The vulnerability in caused due to a boundary error within the GDI+
JPEG Parsing component (Gdiplus.dll). This can be exploited to cause
a buffer overflow by tricking a user into viewing a specially crafted
JPEG image with any application using the vulnerable component for
JPEG image processing.

Successful exploitation allows execution of arbitrary code with the
privileges of the user.

The following products are affected:
* Microsoft Windows XP and Microsoft Windows XP Service Pack 1
* Microsoft Windows XP 64-Bit Edition Service Pack 1
* Microsoft Windows XP 64-Bit Edition Version 2003
* Microsoft Windows Server 2003
* Microsoft Windows Server 2003 64-Bit Edition
* Microsoft Office XP Service Pack 3
* Microsoft Office 2003
* Microsoft Project 2002 Service Pack 1 (all versions)
* Microsoft Project 2003 (all versions)
* Microsoft Visio 2002 Service Pack 2 (all versions)
* Microsoft Visio 2003 (all versions)
* Microsoft Visual Studio .NET 2002
* Microsoft Visual Studio .NET 2003
* Microsoft .NET Framework version 1.0 SDK Service Pack 2
* Microsoft Picture It! 2002 (all versions)
* Microsoft Greetings 2002
* Microsoft Picture It! version 7.0 (all versions)
* Microsoft Digital Image Pro version 7.0
* Microsoft Picture It! version 9 (all versions, including Picture
It! Library)
* Microsoft Digital Image Pro version 9
* Microsoft Digital Image Suite version 9
* Microsoft Producer for Microsoft Office PowerPoint (all versions)
* Microsoft Platform SDK Redistributable: GDI+
* Internet Explorer 6 Service Pack 1
* Microsoft .NET Framework version 1.0 Service Pack 2
* Microsoft .NET Framework version 1.1

NOTE: Office 2003 Service Pack 1, Visio 2003 Service Pack 1, and
Project 2003 Service Pack 1 are NOT affected.
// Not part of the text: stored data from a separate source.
Fixpoint channel_override (devices : list device_cfg) (device_name : string)
    (num : Z) : override :=
  match devices with
  | [] => NoOverride
  | device :: devices =>
      match cfg_name device with
      | Some configured_name =>
          if String.eqb configured_name device_name then
            match cfg_channels device with
            | Some (ChannelList names) =>
                if num <=? Z.of_nat (length names) then
                  match py_index names (num - 1) with
                  | Some name => Override name
                  | None => Failed
                  end
                else channel_override devices device_name num
            | Some (ChannelDict names) =>
                match names !! pretty num with
                | Some name => Override name
                | None => Failed
                end
            | Some ChannelOther | None =>
                channel_override devices device_name num
            end
          else channel_override devices device_name num
      | None => channel_override devices device_name num
      end
  end.

Definition lookup_channel_name (r : registry Vue) (chan : VueDeviceChannel)
    : result string * registry Vue :=
  match ensure_known (dc_device_gid chan) r with
  | (Ok _, r) =>
      match lookup_device_name r (dc_device_gid chan) with
      | (Ok device_name, r) =>
          let name := device_name +:+ "-" +:+ dc_channel_num chan in
          let excepted :=
            if String.eqb (dc_channel_num chan) "1,2,3"
            then device_name else name in
          let name :=
            match py_int (dc_channel_num chan) with
            | None => excepted
            | Some num =>
                match configured r with
                | None => name
                | Some devices =>
                    match channel_override devices device_name num with
                    | Override name => name
                    | NoOverride => name
                    | Failed => excepted
                    end
                end
            end in
          (Ok name, r)
      | (Raised e, r) => (Raised e, r)
      | (OutOfFuel, r) => (OutOfFuel, r)
      end
  | (Raised e, r) => (Raised e, r)
  | (OutOfFuel, r) => (OutOfFuel, r)
  end.

End Devices.
End Device.

(** A channel numbered "1,2,3" has a name. *)
Definition named (chan : VueDeviceChannel) : Prop :=
  dc_channel_num chan = "1,2,3" -> dc_name chan <> None.

(** The two maps agree: a device is filed under its own gid and its
    channels are named; a channel is filed under the gid of a device of the
    map and its own number, and is named. *)
Definition registry_ok {Vue : Type} (r : registry Vue) : Prop :=
  (forall gid device,
      deviceIdMap r !! gid = Some device ->
      dv_device_gid device = gid /\ Forall named (dv_channels device))
  /\ (forall key chan,
        channelIdMap r !! key = Some chan ->
        named chan
        /\ exists gid,
             key = dash gid (dc_channel_num chan)
             /\ is_Some (deviceIdMap r !! gid)).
Also note that Windows
XP Service Pack 2 is NOT vulnerable, but systems running this version
may still be affected if a vulnerable Office, Visio, or Project
application is installed.

NOTE: Systems may also still be vulnerable if an installed third
party application has installed the vulnerable component and uses it
for JPEG image processing.

SOLUTION:
Microsoft has issued patches (see original vendor advisory).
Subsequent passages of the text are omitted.